While nearly everyone knows what must be done to "save" Social Security — some combination of increasing the full retirement age, increasing the taxable maximum salary (now at $106,800) and trimming benefits — Chris Brightman, chief investment officer of Research Affiliates and a former pension fund official, puts the demographic issue into the broader economic context. He says there are essentially three drivers of economic growth for any country: population growth, increase in workforce participation rates and increases in productivity.

In light of the U.S. demographic picture, Brightman says, "our economic headwinds will continue for the next few decades." Why? Because those three big drivers of growth are under pressure. U.S. population growth will decrease, he says. As for workforce participation rates, he admits that from 1960 to 2000, there was "big growth in employment participation — because of women entering the workforce.

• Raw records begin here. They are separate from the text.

(** * BARF code analyzer: a shallow embedding of
    [barf/analysis/codeanalyzer/codeanalyzer.py]

    The analyzer drives two external collaborators, an SMT translator and an
    SMT solver.  Both are taken as parameters: the translator as a record of
    operations over an abstract naming state, the solver as a verdict oracle
    over the history of the session.  Every call the analyzer makes to them
    is recorded, in order, in the [trace] of the [world]; exceptions are
    explicit outcomes and leave the effects performed so far in place, as in
    Python. *)

From Stdlib Require Import ZArith List Lia Ascii.
From Stdlib Require HexadecimalString HexadecimalN HexadecimalPos.
From stdpp Require Import base numbers list strings gmap.

Set Warnings "-register-all".
Local Open Scope string_scope.
Local Open Scope list_scope.
Local Open Scope Z_scope.

(** ** REIL data consumed by the analyzer *)

Module Reil.

(** Modelled from the spec: the REIL mnemonics ([barf.core.reil] is not part
    of the analyzer's file); the analyzer only tests for [JCC]. *)
Inductive ReilMnemonic :=
| ADD | SUB | MUL | DIV | MOD | BSH
| AND | OR | XOR
| LDM | STM | STR
| BISZ | JCC
| UNKN | UNDEF | NOP.

Definition is_JCC (m : ReilMnemonic) : bool :=
  match m with JCC => true | _ => false end.

(** Modelled from the spec: an operand is a register operand, an immediate
    operand, or some other kind (REIL's empty operand). *)
Inductive ReilOperand :=
| ReilRegisterOperand (name : string) (size : Z)
| ReilImmediateOperand (immediate : Z) (size : Z)
| ReilEmptyOperand.

Record ReilInstruction := {
  reil_address : Z;
  mnemonic : ReilMnemonic;
  operands : list ReilOperand
}.

(** The native instruction of a dual instruction; the analyzer reads its
    encoded size only. *)
Record AsmInstruction := { asm_size : Z }.

Record DualInstruction := {
  address : Z;
  asm_instr : AsmInstruction;
  ir_instrs : list ReilInstruction
}.

(** A basic block; iterating it yields its dual instructions in order.
    A branch target that is not set is Python's [None]. *)
Record BasicBlock := {
  bb_address : Z;
  end_address : Z;
  instrs : list DualInstruction;
  taken_branch : option Z;
  not_taken_branch : option Z;
  direct_branch : option Z
}.

End Reil.
Export Reil.

(** ** SMT expressions built by the analyzer *)

Section Expressions.

(** The translator's memory arrays (an array symbol or a chain of stores). *)
Variable Mem : Type.

(** Modelled from the spec: the expression constructors of [smtsymbol],
    [smtfunction] and of the translator's [make_bitvec], as the free syntax
    of the calls that build them. *)
Inductive Expr :=
| BitVec (size : Z) (name : string)          (* make_bitvec(size, name) *)
| Constant (size : Z) (value : Z)            (* smtsymbol.Constant(size, value) *)
| Select (mem : Mem) (addr : Z)              (* mem[addr] *)
| Extract (e : Expr) (offset : Z) (size : Z) (* smtfunction.extract(e, offset, size) *)
| Concat (size : Z) (args : list Expr)       (* smtfunction.concat(size, *args) *)
| Eq (e : Expr) (value : Z).                 (* e == value *)

(** Modelled from the spec: the value of an expression in a model that
    gives [rho name] to the symbol [name] and [mu m a] to the cell [a] of
    the array [m].  [extract] takes [size] bits from bit [offset] up;
    [concat] puts its first argument in the most significant position. *)
Variable rho : string -> Z.
Variable mu : Mem -> Z -> Z.

Definition concat_value (size : Z) (vs : list Z) : Z :=
  fold_left (fun acc v => acc * 2 ^ size + v) vs 0.

Fixpoint eval (e : Expr) : Z :=
  match e with
  | BitVec size name => rho name mod 2 ^ size
  | Constant size value => value mod 2 ^ size
  | Select m a => mu m a mod 2 ^ 8
  | Extract e' offset size => (eval e' / 2 ^ offset) mod 2 ^ size
  | Concat size args => concat_value size (map eval args)
  | Eq e' value => if Z.eqb (eval e') value then 1 else 0
  end.

(** The value whose byte [i] (counting from the least significant) is the
    [i]-th element of the list: little-endian reconstruction. *)
Fixpoint little_endian (bytes : list Z) : Z :=
  match bytes with
  | [] => 0
  | b :: bs => b + 2 ^ 8 * little_endian bs
  end.

End Expressions.

Arguments BitVec {Mem} size name.
Arguments Constant {Mem} size value.
Arguments Select {Mem} mem addr.
Arguments Extract {Mem} e offset size.
Arguments Concat {Mem} size args.
Arguments Eq {Mem} e value.
Arguments eval {Mem} rho mu e.

(** ** Contexts and architecture information *)

Record GenericRegister := {
  reg_name : string;
  reg_size : Z;
  reg_value : Z
}.

Record GenericFlag := {
  flag_name : string;
  flag_value : Z
}.

Record GenericContext := {
  registers : gmap string GenericRegister;
  flags : gmap string GenericFlag;
  memory : gmap Z Z
}.

(** The architecture descriptor, read only.  [alias_mapper] sends a
    sub-register to its base register and bit offset. *)
Record ArchitectureInformation := {
  registers_all : gset string;
  registers_size : gmap string Z;
  alias_mapper : gmap string (string * Z)
}.

(** ** Outcomes, exceptions and the session state *)

Inductive exn :=
| AssertionError               (* a failed [assert] *)
| InvalidOperand               (* Exception("Invalid operand: ...") *)
| InvalidMode                  (* Exception() raised on a mode that is neither "pre" nor "post" *)
| KeyError (key : string)      (* a dictionary subscript on a missing key *)
| IndexError                   (* operands[0] on an empty sequence *)
| TranslatorError (code : Z).  (* anything the translator raises *)

Inductive outcome (A : Type) :=
| Ret (a : A)
| Raise (e : exn).
Arguments Ret {A} a.
Arguments Raise {A} e.

Module Translator.
(** The translator capability over its naming state [TS]. *)
Record t (TS Mem : Type) := {
  translate : ReilInstruction -> TS -> outcome (list (Expr Mem)) * TS;
  _translate_src_oprnd : ReilOperand -> TS -> outcome (Expr Mem) * TS;
  get_init_name : TS -> string -> string;
  get_curr_name : TS -> string -> string;
  get_memory : TS -> Mem;
  get_memory_init : TS -> Mem
}.
Arguments translate {TS Mem}.
Arguments _translate_src_oprnd {TS Mem}.
Arguments get_init_name {TS Mem}.
Arguments get_curr_name {TS Mem}.
Arguments get_memory {TS Mem}.
Arguments get_memory_init {TS Mem}.
End Translator.

(** What the analyzer does to its collaborators, in order.  [logger.info]
    lines are not recorded; [logger.error] is. *)
Inductive event (Mem : Type) :=
| EvTranslate (i : ReilInstruction)                    (* translator.translate(i) *)
| EvAdd (e : Expr Mem)                                 (* solver.add(e) *)
| EvCheck                                              (* solver.check() *)
| EvLogError (d : DualInstruction) (i : ReilInstruction). (* "Unexpected JCC instruction" *)
Arguments EvTranslate {Mem} i.
Arguments EvAdd {Mem} e.
Arguments EvCheck {Mem}.
Arguments EvLogError {Mem} d i.
(** * The MCP client of localAI (mcpclient.py): model and properties

    A shallow embedding of [mcpclient.py]: the HTTP helpers with their
    retry loops, tool discovery with its schema-version cache, argument
    validation and the agent loop.  Python values are JSON trees; the
    objects whose identity matters (the cached tool lists and the tool
    descriptors) live in an explicit heap; exceptions are a result type. *)

From Stdlib Require Import ZArith QArith Bool.
From stdpp Require Import base strings list gmap.

Close Scope Q_scope.
Open Scope string_scope.
Open Scope nat_scope.
Open Scope list_scope.
Set Warnings "-register-all".

(** ** Python values *)

(** A Python [float]: a finite double, kept as its exact rational value,
    or one of the three values that [json.loads] reads from the texts
    NaN, Infinity and -Infinity. *)
Inductive pyfloat :=
| Finite (q : Q)
| NaN
| Infinity
| NegInfinity.

(** What [json.loads] and [Response.json] build: [None], [bool], [int],
    [float], [str], [list], and [dict] with string keys in insertion
    order.  Strings are sequences of characters of the type [ascii]. *)
Inductive json :=
| JNull
| JBool (b : bool)
| JInt (n : Z)
| JFloat (x : pyfloat)
| JStr (s : string)
| JArr (items : list json)
| JObj (members : list (string * json)).

(** Exceptions the client meets. *)
Inductive exn :=
| ConnectionError
| Timeout
| HTTPError (status : Z)
| JSONDecodeError
| UnboundLocalError
| AttributeError
| TypeError
| ValueError
| KeyError (key : string)
| ValidationError (message : string)
| SchemaError
| EOFError
| RecursionError.

Inductive result (A : Type) :=
| Return (a : A)
| Raise (e : exn).
Arguments Return {A} a.
Arguments Raise {A} e.

Definition raises {A} (r : result A) : bool :=
  match r with Return _ => false | Raise _ => true end.

(** [d.get(key)] on the members of a dict. *)
Fixpoint dict_get (key : string) (members : list (string * json)) : option json :=
  match members with
  | [] => None
  | (k, v) :: rest => if String.eqb k key then Some v else dict_get key rest
  end.

(** [d[key] = value]: overwrite in place, or append a new key. *)
Fixpoint dict_set (key : string) (value : json) (members : list (string * json))
  : list (string * json) :=
  match members with
  | [] => [(key, value)]
  | (k, v) :: rest =>
      if String.eqb k key then (k, value) :: rest
      else (k, v) :: dict_set key value rest
  end.

(** [d.get(key)] with Python's [None] for a missing key. *)
Definition get_or_none (key : string) (members : list (string * json)) : json :=
  default JNull (dict_get key members).

(** [bool], [int] and [float] compare by numeric value. *)
Definition number_of (v : json) : option pyfloat :=
  match v with
  | JBool b => Some (Finite (if b then 1%Q else 0%Q))
  | JInt n => Some (Finite (inject_Z n))
  | JFloat x => Some x
  | _ => None
  end.

(** [==] on numbers: by value, an infinity equal to itself only, and
    NaN equal to nothing. *)
Definition float_eq (x y : pyfloat) : bool :=
  match x, y with
  | Finite p, Finite q => Qeq_bool p q
  | Infinity, Infinity => true
  | NegInfinity, NegInfinity => true
  | _, _ => false
  end.
(** * TARS chatbot: a shallow embedding of the conversation engine

    The development follows the Python sources:
    - [src/core/memory_store.py]   (Message, Conversation, MemoryStore)
    - [src/ai/llm_handler.py]      (handlers, get_llm_handler, MultiProviderLLM)
    - [src/ai/vector_store.py], [src/ai/rag_system.py] (VectorStore, RAGSystem)
    - [src/personality/response_generator.py] (CueLight, HumorController,
      HonestyModule, ResponseGenerator)
    - [src/core/tars_engine.py]    (TARSEngine)
    - [finetuning/scripts/convert_datasets.py] (DatasetConverter)

    Python [float] is IEEE binary64 and is modelled by Rocq's primitive
    floats; [int] is [Z]; [str] is [string] (byte strings: the character
    operations below are exact on ASCII text); [dict] and [set] are stdpp's
    [gmap] and [gset].  Exceptions are explicit: a call returns an
    [outcome].  Everything outside the repository (the OpenAI and Gemini
    clients, ChromaDB, sentence-transformers, hashlib, the YAML parser, the
    clock and the random generator) enters as data: an oracle record or an
    explicit argument. *)

From Stdlib Require Import ZArith Floats String Ascii List Lia DecimalString.
From stdpp Require Import gmap strings list.

Local Open Scope string_scope.
Local Open Scope list_scope.
Set Warnings "-inexact-float".

(** ** Python primitives *)

Module Py.

(** Exception classes met in the sources.  [KeyboardInterrupt] stands for
    the classes that derive from [BaseException] only, which
    [except Exception] does not catch. *)
Inductive exn : Type :=
| IndexError (msg : string)
| ValueError (msg : string)
| OverflowError (msg : string)
| ImportError (msg : string)
| AttributeError (msg : string)
| RuntimeError (msg : string)
| KeyboardInterrupt.

Definition is_Exception (e : exn) : bool :=
  match e with
  | KeyboardInterrupt => false
  | _ => true
  end.

(** [str(e)] *)
Definition str_exn (e : exn) : string :=
  match e with
  | IndexError m | ValueError m | OverflowError m | ImportError m
  | AttributeError m | RuntimeError m => m
  | KeyboardInterrupt => ""
  end.

Inductive outcome (A : Type) : Type :=
| Return (a : A)
| Raise (e : exn).
Arguments Return {A} a.
Arguments Raise {A} e.

(** A computation over a mutable state [S] that may raise. *)
Definition M (S A : Type) : Type := S -> outcome A * S.

Definition ret {S A} (a : A) : M S A := fun s => (Return a, s).
Definition raise {S A} (e : exn) : M S A := fun s => (Raise e, s).
Definition bind {S A B} (c : M S A) (k : A -> M S B) : M S B :=
  fun s => match c s with
           | (Return a, s') => k a s'
           | (Raise e, s') => (Raise e, s')
           end.
Definition get {S} : M S S := fun s => (Return s, s).
Definition put {S} (s : S) : M S unit := fun _ => (Return tt, s).
Definition lift {S A} (o : outcome A) : M S A := fun s => (o, s).

(** [try: c  except Exception as e: h e] *)
Definition try_except {S A} (c : M S A) (h : exn -> M S A) : M S A :=
  fun s => match c s with
           | (Raise e, s') => if is_Exception e then h e s' else (Raise e, s')
           | r => r
           end.

(** Run a computation on a component of the state. *)
Definition zoom {S T A} (proj : S -> T) (upd : T -> S -> S) (c : M T A) : M S A :=
  fun s => let (r, t) := c (proj s) in (r, upd t s).

(** *** Strings *)

Definition is_upper (c : ascii) : bool :=
  (65 <=? nat_of_ascii c)%nat && (nat_of_ascii c <=? 90)%nat.

Definition lower_ascii (c : ascii) : ascii :=
  if is_upper c then ascii_of_nat (nat_of_ascii c + 32) else c.

(** [s.lower()] *)
Fixpoint lower (s : string) : string :=
  match s with
  | EmptyString => EmptyString
  | String c t => String (lower_ascii c) (lower t)
  end.

(** [str.isspace] on one character: tab, LF, VT, FF, CR, the separators
    0x1c-0x1f and the space. *)
Definition is_space (c : ascii) : bool :=
  let n := nat_of_ascii c in
  ((9 <=? n)%nat && (n <=? 13)%nat) || ((28 <=? n)%nat && (n <=? 32)%nat).

Fixpoint lstrip (s : string) : string :=
  match s with
  | String c t => if is_space c then lstrip t else s
  | EmptyString => EmptyString
  end.

Fixpoint rstrip (s : string) : string :=
  match s with
  | EmptyString => EmptyString
  | String c t =>
      match rstrip t with
      | EmptyString => if is_space c then EmptyString else String c EmptyString
      | t' => String c t'
      end
  end.

(** [s.strip()] *)
Definition strip (s : string) : string := rstrip (lstrip s).

(** [needle in hay] *)
Fixpoint contains (needle hay : string) : bool :=
  if String.prefix needle hay then true
  else match hay with
       | EmptyString => false
       | String _ t => contains needle t
       end.

(** [response[0]]: raises [IndexError] on the empty string. *)
Definition index0 (s : string) : outcome string :=
  match s with
  | EmptyString => Raise (IndexError "string index out of range")
  | String c _ => Return (String c EmptyString)
  end.

(** [response[1:]]: slicing never raises. *)
Definition from1 (s : string) : string :=
  match s with
  | EmptyString => EmptyString
  | String _ t => t
  end.

(** [s[:n]] for [n >= 0] *)
Definition str_take (n : nat) (s : string) : string := substring 0 n s.

(** [bool(s)] *)
Definition truthy (s : string) : bool :=
  match s with EmptyString => false | _ => true end.

(** [str(n)] for a natural number, and for an [int] *)
Definition str_nat (n : nat) : string := NilZero.string_of_uint (Nat.to_uint n).
Definition str_int (z : Z) : string := NilZero.string_of_int (Z.to_int z).

(** [f"{n:02d}"] and wider pads *)
Fixpoint zeros (k : nat) : string :=
  match k with O => "" | S k' => "0" +:+ zeros k' end.
Definition pad (width n : nat) : string :=
  let s := str_nat n in zeros (width - String.length s) +:+ s.

(** *** Lists *)

(** [l[i:]] for an [int] index [i] (negative indices count from the end,
    out-of-range indices are clipped). *)
Definition slice_from {A} (i : Z) (l : list A) : list A :=
  if (i <? 0)%Z then drop (Z.to_nat (Z.of_nat (length l) + i)) l
  else drop (Z.to_nat i) l.

(** [l[:i]] *)
Definition slice_to {A} (i : Z) (l : list A) : list A :=
  if (i <? 0)%Z then take (Z.to_nat (Z.of_nat (length l) + i)) l
  else take (Z.to_nat i) l.

(** [l[i]] for [0 <= i] *)
Definition item {A} (l : list A) (i : nat) : outcome A :=
  match l !! i with
  | Some a => Return a
  | None => Raise (IndexError "list index out of range")
  end.

(** *** Floats *)

(** [int(x)]: truncation toward zero; [ValueError] on NaN and
    [OverflowError] on an infinity. *)
Definition int_of_float (x : float) : outcome Z :=
  match Prim2SF x with
  | S754_zero _ => Return 0%Z
  | S754_finite s m e =>
      let mag := if (0 <=? e)%Z then (Z.pos m * 2 ^ e)%Z
                 else (Z.pos m / 2 ^ (- e))%Z in
      Return (if s then (- mag)%Z else mag)
  | S754_nan => Raise (ValueError "cannot convert float NaN to integer")
  | S754_infinity _ =>
      Raise (OverflowError "cannot convert float infinity to integer")
  end.

(** [min(max(x, 0.0), 1.0)] with Python's [max] and [min]: the first
    argument is kept unless the other one compares strictly beyond it. *)
Definition py_max (a b : float) : float := if PrimFloat.ltb a b then b else a.
Definition py_min (a b : float) : float := if PrimFloat.ltb b a then b else a.
Definition clamp01 (x : float) : float := py_min (py_max x 0%float) 1%float.

(** *** The random generator

    [random.random()] and [random.choice] consume one draw each; the
    generator is a stream of draws with a cursor.  Draw number [i] read
    as a float is [uniform i], read as an index below [n] it is
    [pick i mod n]. *)
Record Rng : Type := mkRng {
  uniform : nat -> float;
  pick : nat -> nat;
  cursor : nat
}.

Definition advance (r : Rng) : Rng :=
  {| uniform := uniform r; pick := pick r; cursor := S (cursor r) |}.

(** [random.random()] *)
Definition random : M Rng float :=
  fun r => (Return (uniform r (cursor r)), advance r).

(** [random.choice(seq)]: [IndexError] on an empty sequence. *)
Definition choice {A} (seq : list A) : M Rng A :=
  fun r => match seq with
           | [] => (Raise (IndexError "Cannot choose from an empty sequence"), r)
           | a :: _ => (Return (nth (pick r (cursor r) mod length seq) seq a), advance r)
           end.

(** *** The clock: [datetime.now()] *)
Record datetime : Type := mkDatetime {
  year : nat; month : nat; day : nat;
  hour : nat; minute : nat; second : nat; microsecond : nat
}.

(** [strftime("%I:%M %p")] *)
Definition strftime_IMp (d : datetime) : string :=
  let h12 := match (hour d mod 12)%nat with O => 12%nat | h => h end in
  pad 2 h12 +:+ ":" +:+ pad 2 (minute d) +:+ " "
    +:+ (if (hour d <? 12)%nat then "AM" else "PM").

(** [strftime("%Y%m%d_%H%M%S")] *)
Definition strftime_stamp (d : datetime) : string :=
  pad 4 (year d) +:+ pad 2 (month d) +:+ pad 2 (day d) +:+ "_"
    +:+ pad 2 (hour d) +:+ pad 2 (minute d) +:+ pad 2 (second d).

(** [isoformat()] *)
Definition isoformat (d : datetime) : string :=
  pad 4 (year d) +:+ "-" +:+ pad 2 (month d) +:+ "-" +:+ pad 2 (day d) +:+ "T"
    +:+ pad 2 (hour d) +:+ ":" +:+ pad 2 (minute d) +:+ ":" +:+ pad 2 (second d)
    +:+ (match microsecond d with
         | O => ""
         | us => "." +:+ pad 6 us
         end).

End Py.

Export Py.

Declare Scope py_scope.
Delimit Scope py_scope with py.
Notation "'do' x <- c ; k" := (Py.bind c (fun x => k))
  (at level 10, x name, c at level 100, k at level 200) : py_scope.
Notation "'do' ' p <- c ; k" := (Py.bind c (fun x => match x with p => k end))
  (at level 10, p pattern, c at level 100, k at level 200) : py_scope.
Notation "'run' c ; k" := (Py.bind c (fun _ => k))
  (at level 10, c at level 100, k at level 200) : py_scope.
Local Open Scope py_scope.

The rate for males has been dropping," he says, "since before the financial crisis — it's the baby boomers aging."

Then comes productivity, which he says increases among workers up to age 50 when "you're at your peak" productivity-wise and decreases as you age beyond that point. As the U.S. population becomes older, led by the baby boomers, productivity increases from workers won't get higher. Unfortunately, "75-year-olds don't produce anything; they consume," Brightman says.

"This will be a political problem," he argues. How to fix the problem? "We need to restructure pension plans" for one thing. While pension funds have seen a historical return of 8 percent, which they need to meet their liabilities, "you won't be getting that now." But since "we're a rich country, we can afford to fix this" as long as we have the political will.

So how should advisors counsel their clients nearing retirement? "Work a little longer, save more and live more frugally in retirement," Brightman suggests.